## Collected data
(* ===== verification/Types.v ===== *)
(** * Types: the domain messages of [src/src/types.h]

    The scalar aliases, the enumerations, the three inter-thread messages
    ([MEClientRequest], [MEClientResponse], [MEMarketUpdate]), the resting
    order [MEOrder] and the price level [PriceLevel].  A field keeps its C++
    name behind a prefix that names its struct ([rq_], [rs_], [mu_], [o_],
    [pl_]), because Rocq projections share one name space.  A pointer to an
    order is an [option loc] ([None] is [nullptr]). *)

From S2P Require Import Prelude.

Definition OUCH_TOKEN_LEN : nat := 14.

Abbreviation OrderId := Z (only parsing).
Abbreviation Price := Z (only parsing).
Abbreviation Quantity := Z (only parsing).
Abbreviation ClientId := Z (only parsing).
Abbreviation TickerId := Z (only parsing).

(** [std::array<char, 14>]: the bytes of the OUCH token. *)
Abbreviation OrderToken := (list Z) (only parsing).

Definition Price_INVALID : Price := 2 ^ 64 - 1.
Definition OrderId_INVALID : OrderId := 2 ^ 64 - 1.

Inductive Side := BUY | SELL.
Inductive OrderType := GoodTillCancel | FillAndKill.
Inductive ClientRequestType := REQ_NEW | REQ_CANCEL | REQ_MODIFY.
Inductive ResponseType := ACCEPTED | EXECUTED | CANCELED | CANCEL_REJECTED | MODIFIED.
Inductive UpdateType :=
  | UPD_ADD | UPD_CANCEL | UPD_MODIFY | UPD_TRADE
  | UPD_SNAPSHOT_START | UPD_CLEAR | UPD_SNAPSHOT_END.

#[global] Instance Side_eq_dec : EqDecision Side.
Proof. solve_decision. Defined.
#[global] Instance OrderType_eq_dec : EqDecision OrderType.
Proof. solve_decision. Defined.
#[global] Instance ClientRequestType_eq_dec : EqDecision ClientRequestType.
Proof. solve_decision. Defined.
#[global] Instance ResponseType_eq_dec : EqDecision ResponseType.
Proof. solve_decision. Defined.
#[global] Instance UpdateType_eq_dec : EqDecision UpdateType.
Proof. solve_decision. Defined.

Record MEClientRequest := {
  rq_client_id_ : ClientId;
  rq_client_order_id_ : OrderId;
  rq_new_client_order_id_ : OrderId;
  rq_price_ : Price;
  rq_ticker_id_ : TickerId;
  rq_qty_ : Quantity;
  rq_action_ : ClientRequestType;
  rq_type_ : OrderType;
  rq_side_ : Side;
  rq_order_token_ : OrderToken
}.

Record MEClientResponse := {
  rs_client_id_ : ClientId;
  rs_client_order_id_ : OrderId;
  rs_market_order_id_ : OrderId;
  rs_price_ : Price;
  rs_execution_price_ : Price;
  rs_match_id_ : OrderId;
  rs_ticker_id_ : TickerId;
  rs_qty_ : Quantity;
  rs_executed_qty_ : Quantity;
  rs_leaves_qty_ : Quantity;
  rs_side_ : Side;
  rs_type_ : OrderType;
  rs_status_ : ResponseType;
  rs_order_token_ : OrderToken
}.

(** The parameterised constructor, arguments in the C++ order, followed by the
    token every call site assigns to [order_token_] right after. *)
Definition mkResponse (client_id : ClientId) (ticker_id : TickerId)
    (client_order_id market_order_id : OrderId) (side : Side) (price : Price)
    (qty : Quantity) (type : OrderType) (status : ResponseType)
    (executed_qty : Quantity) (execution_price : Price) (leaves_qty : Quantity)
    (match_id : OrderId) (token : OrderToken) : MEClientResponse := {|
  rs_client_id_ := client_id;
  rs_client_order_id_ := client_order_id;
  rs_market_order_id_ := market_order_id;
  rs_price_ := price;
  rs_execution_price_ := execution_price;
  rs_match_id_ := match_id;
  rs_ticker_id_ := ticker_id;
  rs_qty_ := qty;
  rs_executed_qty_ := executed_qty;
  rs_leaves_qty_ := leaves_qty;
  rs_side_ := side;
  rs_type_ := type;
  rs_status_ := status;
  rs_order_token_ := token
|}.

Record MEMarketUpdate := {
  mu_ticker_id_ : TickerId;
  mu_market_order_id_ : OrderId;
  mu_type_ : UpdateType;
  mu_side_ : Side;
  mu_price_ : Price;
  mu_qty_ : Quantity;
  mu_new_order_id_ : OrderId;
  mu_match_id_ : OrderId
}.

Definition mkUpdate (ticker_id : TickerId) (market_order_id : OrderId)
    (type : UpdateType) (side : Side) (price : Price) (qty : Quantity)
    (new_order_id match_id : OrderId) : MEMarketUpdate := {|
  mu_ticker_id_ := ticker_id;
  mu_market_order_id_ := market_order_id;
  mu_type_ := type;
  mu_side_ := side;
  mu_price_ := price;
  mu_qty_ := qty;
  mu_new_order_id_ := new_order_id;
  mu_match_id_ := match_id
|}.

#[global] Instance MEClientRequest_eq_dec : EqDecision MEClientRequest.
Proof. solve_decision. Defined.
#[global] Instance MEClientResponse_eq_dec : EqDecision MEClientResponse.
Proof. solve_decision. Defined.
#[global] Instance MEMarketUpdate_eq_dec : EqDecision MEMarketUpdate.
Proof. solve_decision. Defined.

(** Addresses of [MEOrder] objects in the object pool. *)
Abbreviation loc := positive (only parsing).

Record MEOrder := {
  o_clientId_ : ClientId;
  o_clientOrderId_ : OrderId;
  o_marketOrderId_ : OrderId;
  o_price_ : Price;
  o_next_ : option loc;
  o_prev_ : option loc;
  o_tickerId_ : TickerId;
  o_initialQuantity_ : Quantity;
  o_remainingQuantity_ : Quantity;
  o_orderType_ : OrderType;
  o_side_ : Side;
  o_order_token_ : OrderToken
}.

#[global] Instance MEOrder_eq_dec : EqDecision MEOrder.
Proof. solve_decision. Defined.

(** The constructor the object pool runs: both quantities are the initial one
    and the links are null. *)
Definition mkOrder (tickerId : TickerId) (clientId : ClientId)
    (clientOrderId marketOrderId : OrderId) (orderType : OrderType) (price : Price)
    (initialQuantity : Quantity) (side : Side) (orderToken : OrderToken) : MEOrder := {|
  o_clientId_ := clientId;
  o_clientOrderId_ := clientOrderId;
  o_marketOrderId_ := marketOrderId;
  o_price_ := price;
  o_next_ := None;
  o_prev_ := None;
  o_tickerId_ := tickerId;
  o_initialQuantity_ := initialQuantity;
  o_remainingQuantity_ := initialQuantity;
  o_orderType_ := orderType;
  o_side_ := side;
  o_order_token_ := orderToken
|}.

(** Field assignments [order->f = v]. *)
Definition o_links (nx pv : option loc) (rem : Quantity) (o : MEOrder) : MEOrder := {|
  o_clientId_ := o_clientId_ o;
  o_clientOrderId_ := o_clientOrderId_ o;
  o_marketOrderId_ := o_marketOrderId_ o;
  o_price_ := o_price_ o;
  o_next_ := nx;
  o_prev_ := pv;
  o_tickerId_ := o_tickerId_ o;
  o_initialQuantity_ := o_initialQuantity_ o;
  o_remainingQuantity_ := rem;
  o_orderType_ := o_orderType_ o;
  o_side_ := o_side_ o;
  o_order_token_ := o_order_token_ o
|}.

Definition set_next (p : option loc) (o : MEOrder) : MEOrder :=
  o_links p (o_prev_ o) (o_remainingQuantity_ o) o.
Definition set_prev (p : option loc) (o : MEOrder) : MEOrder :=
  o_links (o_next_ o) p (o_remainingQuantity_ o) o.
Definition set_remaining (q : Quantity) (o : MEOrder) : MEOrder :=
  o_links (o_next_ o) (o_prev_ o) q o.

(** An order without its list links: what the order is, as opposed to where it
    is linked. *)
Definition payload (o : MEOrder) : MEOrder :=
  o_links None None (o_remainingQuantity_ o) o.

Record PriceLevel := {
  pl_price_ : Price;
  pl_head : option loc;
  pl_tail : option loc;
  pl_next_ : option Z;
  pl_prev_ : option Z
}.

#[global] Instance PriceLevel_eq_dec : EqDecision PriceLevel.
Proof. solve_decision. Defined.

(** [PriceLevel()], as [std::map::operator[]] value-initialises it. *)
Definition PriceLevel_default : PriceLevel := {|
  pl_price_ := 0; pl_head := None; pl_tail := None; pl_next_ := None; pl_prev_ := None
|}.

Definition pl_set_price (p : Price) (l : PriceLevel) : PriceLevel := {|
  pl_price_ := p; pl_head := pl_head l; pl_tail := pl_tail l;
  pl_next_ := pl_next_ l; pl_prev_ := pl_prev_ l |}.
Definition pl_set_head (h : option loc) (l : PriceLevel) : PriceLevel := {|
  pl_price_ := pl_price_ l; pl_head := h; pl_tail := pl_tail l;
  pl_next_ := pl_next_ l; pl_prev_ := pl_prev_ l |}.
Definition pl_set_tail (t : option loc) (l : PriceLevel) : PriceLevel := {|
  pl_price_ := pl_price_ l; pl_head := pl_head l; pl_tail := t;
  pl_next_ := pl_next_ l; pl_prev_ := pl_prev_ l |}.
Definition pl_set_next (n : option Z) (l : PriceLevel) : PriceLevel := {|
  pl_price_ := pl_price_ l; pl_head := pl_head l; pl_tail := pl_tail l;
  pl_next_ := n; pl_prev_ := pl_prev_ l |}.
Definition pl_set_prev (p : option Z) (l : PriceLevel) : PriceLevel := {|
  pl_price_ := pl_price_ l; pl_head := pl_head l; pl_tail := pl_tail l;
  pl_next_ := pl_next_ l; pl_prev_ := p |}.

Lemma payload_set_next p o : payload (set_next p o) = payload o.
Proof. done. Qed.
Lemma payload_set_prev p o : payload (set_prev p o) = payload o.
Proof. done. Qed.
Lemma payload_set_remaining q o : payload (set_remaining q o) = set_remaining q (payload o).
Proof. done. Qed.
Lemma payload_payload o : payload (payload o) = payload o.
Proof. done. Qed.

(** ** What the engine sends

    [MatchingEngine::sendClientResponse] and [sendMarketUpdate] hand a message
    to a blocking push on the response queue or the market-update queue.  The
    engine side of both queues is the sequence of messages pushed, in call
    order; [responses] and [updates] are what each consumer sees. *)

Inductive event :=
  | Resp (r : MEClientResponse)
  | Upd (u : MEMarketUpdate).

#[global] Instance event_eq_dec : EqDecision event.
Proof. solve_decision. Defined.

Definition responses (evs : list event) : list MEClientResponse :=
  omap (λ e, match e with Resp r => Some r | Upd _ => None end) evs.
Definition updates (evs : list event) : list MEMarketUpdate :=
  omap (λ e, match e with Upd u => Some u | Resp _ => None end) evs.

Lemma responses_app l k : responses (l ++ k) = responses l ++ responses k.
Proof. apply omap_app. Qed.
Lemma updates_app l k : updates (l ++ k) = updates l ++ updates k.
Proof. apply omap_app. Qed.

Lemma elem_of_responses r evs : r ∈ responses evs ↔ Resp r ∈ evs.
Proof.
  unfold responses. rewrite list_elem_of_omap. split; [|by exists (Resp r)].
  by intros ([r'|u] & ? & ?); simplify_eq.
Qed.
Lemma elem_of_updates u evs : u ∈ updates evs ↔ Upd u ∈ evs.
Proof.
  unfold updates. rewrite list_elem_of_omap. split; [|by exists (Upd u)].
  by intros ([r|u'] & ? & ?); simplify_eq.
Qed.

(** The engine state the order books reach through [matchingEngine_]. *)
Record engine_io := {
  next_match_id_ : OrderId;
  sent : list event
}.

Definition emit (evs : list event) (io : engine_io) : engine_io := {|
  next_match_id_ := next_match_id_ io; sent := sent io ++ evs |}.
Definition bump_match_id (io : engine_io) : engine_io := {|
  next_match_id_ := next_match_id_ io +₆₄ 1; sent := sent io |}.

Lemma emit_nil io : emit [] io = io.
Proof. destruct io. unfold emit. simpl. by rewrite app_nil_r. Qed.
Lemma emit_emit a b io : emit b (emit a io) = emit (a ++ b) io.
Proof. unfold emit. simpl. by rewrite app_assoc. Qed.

## About this exercise
Copy out only the lines of the records above from the one with "#[global] Instance OrderType_eq_dec" through the one with "rs_market_order_id_ : OrderId;", exactly as they stand, both included.

## Task output
#[global] Instance OrderType_eq_dec : EqDecision OrderType.
Proof. solve_decision. Defined.
#[global] Instance ClientRequestType_eq_dec : EqDecision ClientRequestType.
Proof. solve_decision. Defined.
#[global] Instance ResponseType_eq_dec : EqDecision ResponseType.
Proof. solve_decision. Defined.
#[global] Instance UpdateType_eq_dec : EqDecision UpdateType.
Proof. solve_decision. Defined.

Record MEClientRequest := {
  rq_client_id_ : ClientId;
  rq_client_order_id_ : OrderId;
  rq_new_client_order_id_ : OrderId;
  rq_price_ : Price;
  rq_ticker_id_ : TickerId;
  rq_qty_ : Quantity;
  rq_action_ : ClientRequestType;
  rq_type_ : OrderType;
  rq_side_ : Side;
  rq_order_token_ : OrderToken
}.

Record MEClientResponse := {
  rs_client_id_ : ClientId;
  rs_client_order_id_ : OrderId;
  rs_market_order_id_ : OrderId;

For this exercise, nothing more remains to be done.